Edizioni Sonda

Realtà e fantasia

Non siamo andati molto lontano. Siamo entrati a parco Sempione e ci siamo seduti su una panchina.
Per un paio di minuti siamo rimasti zitti. Poi Riccardo mi ha chiesto: “Non dici nulla?”
“Cosa vuoi che dica, Rick?”
“Non è possibile credere a tante coincidenze tutte insieme. Quello lì ci ha presi in giro”.
“Come avrebbe potuto farlo? E’ la prima volta che lo incontriamo. Con quella faccia, poi”.
“Vuoi dire con la mia”.
“Vi somigliate come due gocce d’acqua, Rick. Sembra che di sosia ne abbiamo tutti più di uno”.
“Uno mi basta e avanza. Torniamo subito da lui, Tony. Voglio fargli un paio di domande”.
“Che cosa vuoi chiedergli?”
“Come si chiamano suo padre e sua madre. E se ha un fratello”.
La cartolaia aveva aperto, ma dentro il negozio c’era solo lei.
“Ciao, ragazzi” ci ha salutati.
“E’ andato via il mio sosia?” le ha chiesto Rick.
“Di chi stai parlando?”
“Di uno che mi somiglia e che stava aspettando l’apertura del negozio poco fa insieme a noi”.
“Ho servito sì un ragazzo, ma non ti somigliava affatto”.
“Ne è sicura?”
“Certo”
“Com’era, allora?”
“Avrà avuto la vostra età, tutto qui”.
“Era la prima volta che lo vedeva?”
“Effettivamente non credo che sia mai entrato nel mio negozio prima d’oggi. Ne capitano tanti di clienti occasionali. Ma perché mi stai facendo tutte queste domande, tesoro?”
“Sono un po’ confuso. Anche lui” ha aggiunto Rick rivolto a me.
“Lo vedo. Vi è andata male a scuola oggi?”
“La scuola non c’entra, Clotilde” le ho risposto.

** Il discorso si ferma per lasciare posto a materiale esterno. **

Lemma joint_own w w' : sinv (tx_ok := tx_ok) w -> joint_step w w' -> own_step (tx_ok := tx_ok) clock get_last_rx_timestamp true w w'.
Proof.
  intros Hs Hst. assert (tx_ok (w_txmm w)) as Hok by (by eapply sa_ok, (Hs 0)).
  destruct Hst as [c w Hc|s b k m c payload r o' w o p Hb Hk Hkm Hkc Hr Hv Ha Hl|pmsg w].
  - by apply step_call.
  - destruct (confirmed_in_flight msg_get_from_pool msg_free_to_pool enc dec vap now o s b Hok Hb) as (k1 & m1 & c1 & v & Hk1 & _ & Hm1 & Hc1 & _ & Hf).
    destruct (confirmation_releases msg_get_from_pool msg_free_to_pool frees enc dec vap now (fun _ _ => eq_refl) o s b k m payload Hok Hb Hk Hkm)
      as (o1 & Hr1 & H1 & H2 & H3 & H4).
    simplify_eq. eapply (step_answer _ _ true m c _ p true); [done|exact Hf|done| |done]. split_and!; [done|done|intros m' Hne; by apply H4].
  - destruct (pump_ok msg_get_from_pool msg_free_to_pool enc dec vap now (w_txmm w) pmsg Hok) as [H1 H2]. by apply step_transport.
Qed.

(** C23. The two modules together: with txmm.c as the transport, started by
    [mtlk_txmm_init] and [mtlk_txmm_start], and the negotiation's API calls, the
    firmware's confirmations through [_mtlk_txmm_on_cfm] and txmm.c's pump as the
    steps, in every reachable state each limiter is exactly this peer's
    references plus those other peers hold, within its maximum; the transport's
    queues and blocks are consistent; and a TID waiting for the confirmation of
    its OPEN request has exactly that request in a QUEUED or SENT block of the
    transport.  The firmware is assumed to keep the TID of a request in its
    confirmation and not to confirm an ADDBA request after its refusal (a late
    confirmation breaks the accounting), and requests are laid out so that they
    can be read back. *)
Theorem addba_over_txmm ma mr max_msgs size oa or w tid : (forall d, dec (data_id (enc d)) (data_payload (enc d)) = d) ->
  0 <= ma < 2 ^ 32 - 8 -> 0 <= mr < 2 ^ 32 - 8 -> valid_tid tid -> joint_reachable ma mr max_msgs size oa or w ->
  (rl_cur (w_aggr_reflim w) = aggr_count w + oa /\ rl_cur (w_aggr_reflim w) <= ma) /\
  (rl_cur (w_reord_reflim w) = reord_count w + or /\ rl_cur (w_reord_reflim w) <= mr) /\
  txmm_inv (w_txmm w) [] /\
  (tx_state (tx_of w tid) = MTLK_ADDBA_TX_ADD_AGGR_REQ_SENT ->
   exists b v k p, tb_msgs (w_txmm w) !! TxMsg tid = Some (b, v) /\ tb_blocks (w_txmm w) !! b = Some k /\
     (bl_que k = MTLK_TXMMB_QUEUED \/ bl_que k = MTLK_TXMMB_SENT) /\ bl_clb k = Some ClbOpenAggr /\
     dec (data_id (bl_data k)) (data_payload (bl_data k)) = POpenAggr p).
Proof.
  intros He Ha Hr Ht (cfg & pool & junk & payloads & Hn & Hj & Hw).
  pose proof (txmm_laws (Msg := addba_msg) (Clb := addba_clb) msg_get_from_pool msg_free_to_pool enc dec vap now He) as laws.
  destruct (start_ok (Msg := addba_msg) (Clb := addba_clb) msg_get_from_pool msg_free_to_pool enc dec vap now max_msgs size pool junk payloads Hn Hj) as [Hok Hnf].
  destruct (counted_linv clock get_last_rx_timestamp joint_step ma mr _ oa or w ltac:(lia) ltac:(lia) joint_own
    (boot_sinv _ _ cfg _ Hok (fun m => proj2 (Hnf m))) (boot_linv ma mr cfg _ ltac:(lia) ltac:(lia)) Hw) as [Hs [L1 L2 L3 L4 L5 L6]].
  specialize (Hs tid Ht). split; [lia|split; [lia|split; [apply Hs|]]].
  intros Hst. destruct (sa_ok _ _ _ Hs) as [_ Hto]. destruct (sa_tx _ _ _ Hs tid Ht) as [Hf _].
  rewrite Hst in Hf. unfold flight in Hf. cbn in Hf. unfold msg_block_of in Hf.
  destruct (tb_msgs (w_txmm w) !! TxMsg tid) as [[b v]|] eqn:Em; [|done]. cbn in Hf.
  destruct (tb_blocks (w_txmm w) !! b) as [k|] eqn:Ek; [|done]. cbn in Hf. specialize (Hto b k Ek).
  exists b, v, k. unfold request in Hf.
  destruct (bl_que k); try done; (destruct (bl_clb k) as [[]|]; cbn in Hf; try done);
    destruct (dec _ _) as [p|p|p|p|p] eqn:Ed; try done; try (exfalso; intuition congruence).
  all: exists p; auto 10.
Qed.

End composed.

(** ** Examples *)

(** A transport with a counter for the firmware's slots and payloads of Z. *)
Definition demo_get (n : Z) : option Z * Z := (Some n, n + 1).
Definition demo_put (s n : Z) : Z := n.
Definition demo_enc (p : Z * list Z) : mtlk_txmm_data_t := Data p.1 p.2 0.
Definition demo_dec (id : Z) (l : list Z) : Z * list Z := (id, l).
Definition demo_frees (c : Z) (d : mtlk_txmm_data_t) (r : mtlk_txmm_clb_reason_e) :
  mtlk_txmm_clb_action_e * mtlk_txmm_data_t := (MTLK_TXMM_CLBA_FREE, d).
Abbreviation demo_base := (mtlk_txmm_base_t (Msg := Z) (Clb := Z) (Slot := Z) (Pool := Z)).
#[local] Instance demo_ops : TxmmOps demo_base Z Z (Z * list Z) := txmm_ops demo_get demo_put demo_enc demo_dec 0 0.
Definition demo_txmm : demo_base :=
  mtlk_txmm_start (mtlk_txmm_init 4 16 100 (fun _ => [0; 0; 0; 0]%nat) (fun _ => [])).
(** Message 7 got its payload and was sent in slot 100. *)
Definition demo_sent : demo_base :=
  exec (tx_send 7 55 (1, [2; 3]) 0) (exec (tx_get_empty_data 7) demo_txmm).

Lemma demo_dec_enc d : demo_dec (data_id (demo_enc d)) (data_payload (demo_enc d)) = d.
Proof. by destruct d. Qed.
Lemma demo_clb_frees (c : Z) d : (demo_frees c d MTLK_TXMM_CLBR_CONFIRMED).1 = MTLK_TXMM_CLBA_FREE.
Proof. done. Qed.

Lemma demo_txmm_ok : TxmmInst.tx_ok demo_txmm /\ forall m, tx_in_use demo_txmm m = false /\ tx_in_flight demo_txmm m = None.
Proof. apply (start_ok (Msg := Z) (Clb := Z) demo_get demo_put demo_enc demo_dec 0 0); [lia|done]. Qed.

Lemma txmm_implements_iface_witness : TxmmLaws demo_base Z Z (Z * list Z) TxmmInst.tx_ok /\ TxmmInst.tx_ok demo_txmm.
Proof.
  destruct (txmm_implements_iface (Msg := Z) (Clb := Z) demo_get demo_put demo_enc demo_dec 0 0 4 16 100 (fun _ => [0; 0; 0; 0]%nat) (fun _ => []))
    as [H1 [H2 _]]; [by intros []|lia|done|]. split; [exact H1|exact H2].
Defined.

Lemma txmm_confirmation_releases_witness : tx_in_flight demo_sent 7 = Some (55, (1, [2; 3])) /\
  exists m o', _mtlk_txmm_on_cfm demo_frees demo_sent 100 [9] 0 = Some (MTLK_ERR_OK, o') /\ tx_in_use o' m = false.
Proof.
  split; [vm_compute; reflexivity|].
  destruct demo_txmm_ok as [Hok Hn].
  pose proof (txmm_laws (Msg := Z) (Clb := Z) demo_get demo_put demo_enc demo_dec 0 0 demo_dec_enc) as laws.
  assert (TxmmInst.tx_ok demo_sent) as Hs.
  { apply (tx_send_ok (tx_ok := TxmmInst.tx_ok)); [by apply (tx_get_ok (tx_ok := TxmmInst.tx_ok))|vm_compute; reflexivity|vm_compute; reflexivity]. }
  assert (confirmed_block demo_sent 100 = Some 0%nat) as Hc by (vm_compute; reflexivity).
  destruct (txmm_confirmation_releases demo_get demo_put demo_frees demo_enc demo_dec 0 0 demo_clb_frees demo_sent 100 0%nat [9] Hs Hc) as (m & c & d & o' & _ & H1 & _ & H2 & _).
  exists m, o'. split; [exact H1|exact H2].
Defined.

(** A layout of the UMI structures. *)
Definition umi_enc (p : addba_payload) : mtlk_txmm_data_t :=
  match p with
  | POpenAggr (OpenAggrReq a b c d e f g h i) => Data UM_MAN_OPEN_AGGR_REQ [a; b; c; d; e; f; g; h; i] 0
  | PCloseAggr (CloseAggrReq a b c d) => Data UM_MAN_CLOSE_AGGR_REQ [a; b; c; d] 0
  | PAddbaReq (AddbaReqSend a b c d e f) => Data UM_MAN_ADDBA_REQ_TX_REQ [a; b; c; d; e; f] 0
  | PAddbaRes (AddbaResSend a b c d e f g) => Data UM_MAN_ADDBA_RES_TX_REQ [a; b; c; d; e; f; g] 0
  | PDelbaReq (DelbaReqSend a b c d e) => Data UM_MAN_DELBA_REQ [a; b; c; d; e] 0
  end.
Definition umi_dec (id : Z) (l : list Z) : addba_payload :=
  match l with
  | [a; b; c; d; e; f; g; h; i] => POpenAggr (OpenAggrReq a b c d e f g h i)
  | [a; b; c; d; e; f; g] => PAddbaRes (AddbaResSend a b c d e f g)
  | [a; b; c; d; e; f] => PAddbaReq (AddbaReqSend a b c d e f)
  | [a; b; c; d; e] => PDelbaReq (DelbaReqSend a b c d e)
  | [a; b; c; d] => PCloseAggr (CloseAggrReq a b c d)
  | _ => PCloseAggr (CloseAggrReq 0 0 0 0)
  end.
Lemma umi_dec_enc d : umi_dec (data_id (umi_enc d)) (data_payload (umi_enc d)) = d.
Proof. by destruct d as [[]|[]|[]|[]|[]]. Qed.

Abbreviation umi_base := (mtlk_txmm_base_t (Msg := addba_msg) (Clb := addba_clb) (Slot := Z) (Pool := Z)).
#[local] Instance umi_ops : TxmmOps umi_base addba_msg addba_clb addba_payload :=
  txmm_ops demo_get demo_put umi_enc umi_dec 0 0.
Definition umi_clock (n : nat) : Z := Z.of_nat n * 5000.
Definition umi_rx (n : nat) (tid : Z) : Z := 0.
Definition umi_cfg : list mtlk_addba_tid_cfg_t := replicate 8 (TidCfg true true 10 12000 3 10 0 32).
Definition umi_txmm : umi_base := mtlk_txmm_start (mtlk_txmm_init 4 16 100 (fun _ => [0; 0; 0; 0]%nat) (fun _ => [])).
Definition umi_boot : world umi_base := addba_boot (mtlk_reflim_init 2) (mtlk_reflim_init 2) umi_cfg umi_txmm.
Abbreviation umi_step := (joint_step demo_get demo_put umi_enc umi_dec 0 0 umi_clock umi_rx).
Definition umi_call (c : addba_call) : world umi_base -> world umi_base := exec (run_call umi_clock umi_rx c).

(** A connected peer asks for an aggregation of TID 0; the firmware confirms the
    ADDBA request, sent in slot 100, and the peer accepts, so that the OPEN
    request is in slot 101. *)
Definition umi_asked : world umi_base := umi_call (CStartNegotiation 0 false) (umi_call (CPeerStart 0xAA true) umi_boot).
Abbreviation umi_confirm := (_mtlk_txmm_on_cfm frees (w_txmm umi_asked) 100 [0xAA; 0; 32; 0; 0; 0] 0).
Definition umi_aq : UMI_ADDBA_REQ_SEND := AddbaReqSend 0xAA 0 32 0 0 0.
Definition umi_confirmed : world umi_base :=
  set_txmm (match umi_confirm with Some (_, o) => o | None => w_txmm umi_asked end)
    (exec (run_clb umi_clock ClbAddbaReq (PAddbaReq umi_aq) true) umi_asked).
Definition umi_world : world umi_base := umi_call (CAddbaResRx MTLK_ADDBA_RES_CODE_SUCCESS 0 32 0) umi_confirmed.

Lemma umi_confirm_step : umi_step umi_asked umi_confirmed.
Proof.
  destruct (tb_blocks (w_txmm umi_asked) !! 0%nat) as [k|] eqn:Hk; [|by vm_compute in Hk].
  destruct umi_confirm as [[r o']|] eqn:Hc; [|by vm_compute in Hc]. unfold umi_confirmed. rewrite Hc.
  assert (confirmed_payload umi_dec (w_txmm umi_asked) k [0xAA; 0; 32; 0; 0; 0] = PAddbaReq umi_aq) as Hp
    by (vm_compute in Hk; injection Hk as <-; vm_compute; reflexivity).
  rewrite <-Hp. apply (joint_confirm demo_get demo_put umi_enc umi_dec 0 0 umi_clock umi_rx 100 0%nat k (TxMsg 0) ClbAddbaReq [0xAA; 0; 32; 0; 0; 0] r o' umi_asked).
  - by vm_compute.
  - exact Hk.
  - vm_compute in Hk. by injection Hk as <-.
  - vm_compute in Hk. by injection Hk as <-.
  - exact Hc.
  - exact valid_tid_0.
  - rewrite Hp. clear Hc Hp. vm_compute in Hk. by injection Hk as <-.
  - rewrite Hp. clear. intros [_ H]. by vm_compute in H.
Qed.

Lemma umi_reachable : joint_reachable demo_get demo_put umi_enc umi_dec 0 0 umi_clock umi_rx 2 2 4 16 0 0 umi_world.
Proof.
  exists umi_cfg, 100, (fun _ => [0; 0; 0; 0]%nat), (fun _ => []). split; [lia|split; [done|]].
  eapply ct_own; [|by apply joint_call]. eapply ct_own; [|apply umi_confirm_step].
  eapply ct_own; [|by apply joint_call]. eapply ct_own; [|by apply joint_call]. apply ct_start.
Qed.

Lemma addba_over_txmm_witness : rl_cur (w_aggr_reflim umi_world) = aggr_count umi_world + 0 /\
  exists b v, tb_msgs (w_txmm umi_world) !! TxMsg 0 = Some (b, v).
Proof.
  destruct (addba_over_txmm demo_get demo_put umi_enc umi_dec 0 0 umi_clock umi_rx 2 2 4 16 0 0 umi_world 0
    umi_dec_enc ltac:(lia) ltac:(lia) valid_tid_0 umi_reachable) as ((H1 & _) & _ & _ & H4).
  split; [exact H1|]. destruct H4 as (b & v & _ & _ & H & _); [vm_compute; reflexivity|]. by exists b, v.
Defined.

“Di che sosia state parlando, allora?”
“Niente, dobbiamo esserci sbagliati”.
“Ragazzi, vedo che anche la vostra vita dev’essere piena di complicazioni. Ma di che mi meraviglio? Lo so bene a che a dodici anni il mondo non è tutto rose e fiori. Lasciatevelo dire da una che ha vissuto la sua adolescenza in un marasma del quale non avete idea”.
“Lei ha mai incontrato una sua sosia nella sua vita?”
“No. Però sarebbe un’esperienza divertente. Che cosa vi serve?”
“Due nuove matite per Riccardo”.
Usciti dalla cartoleria, siamo tornati a lenti passi a casa di Riccardo.
“Qui qualcuno vuol farci diventare matti” ha detto Rick.
“Mio padre dice che spesso la realtà supera la fantasia”.
“Insomma quel ragazzo c’era o non c’era? Lo abbiamo visto e gli abbiamo parlato, o ce lo siamo inventati?”.
“Io ricordo ancora il suono della sua voce”.
“E io il ciuffo dei capelli uguale al mio”.
“Non pensiamoci più, Rick”.
Ma è stato più facile dirlo che farlo. Tornato a casa, ho continuato a pensarci fino all’ora di cena. Poi ho raccontato tutto a mio padre.
“Di sicuro non avete avuto una visione” mi ha detto. “E a me, forse, hai dato lo spunto per una storia”.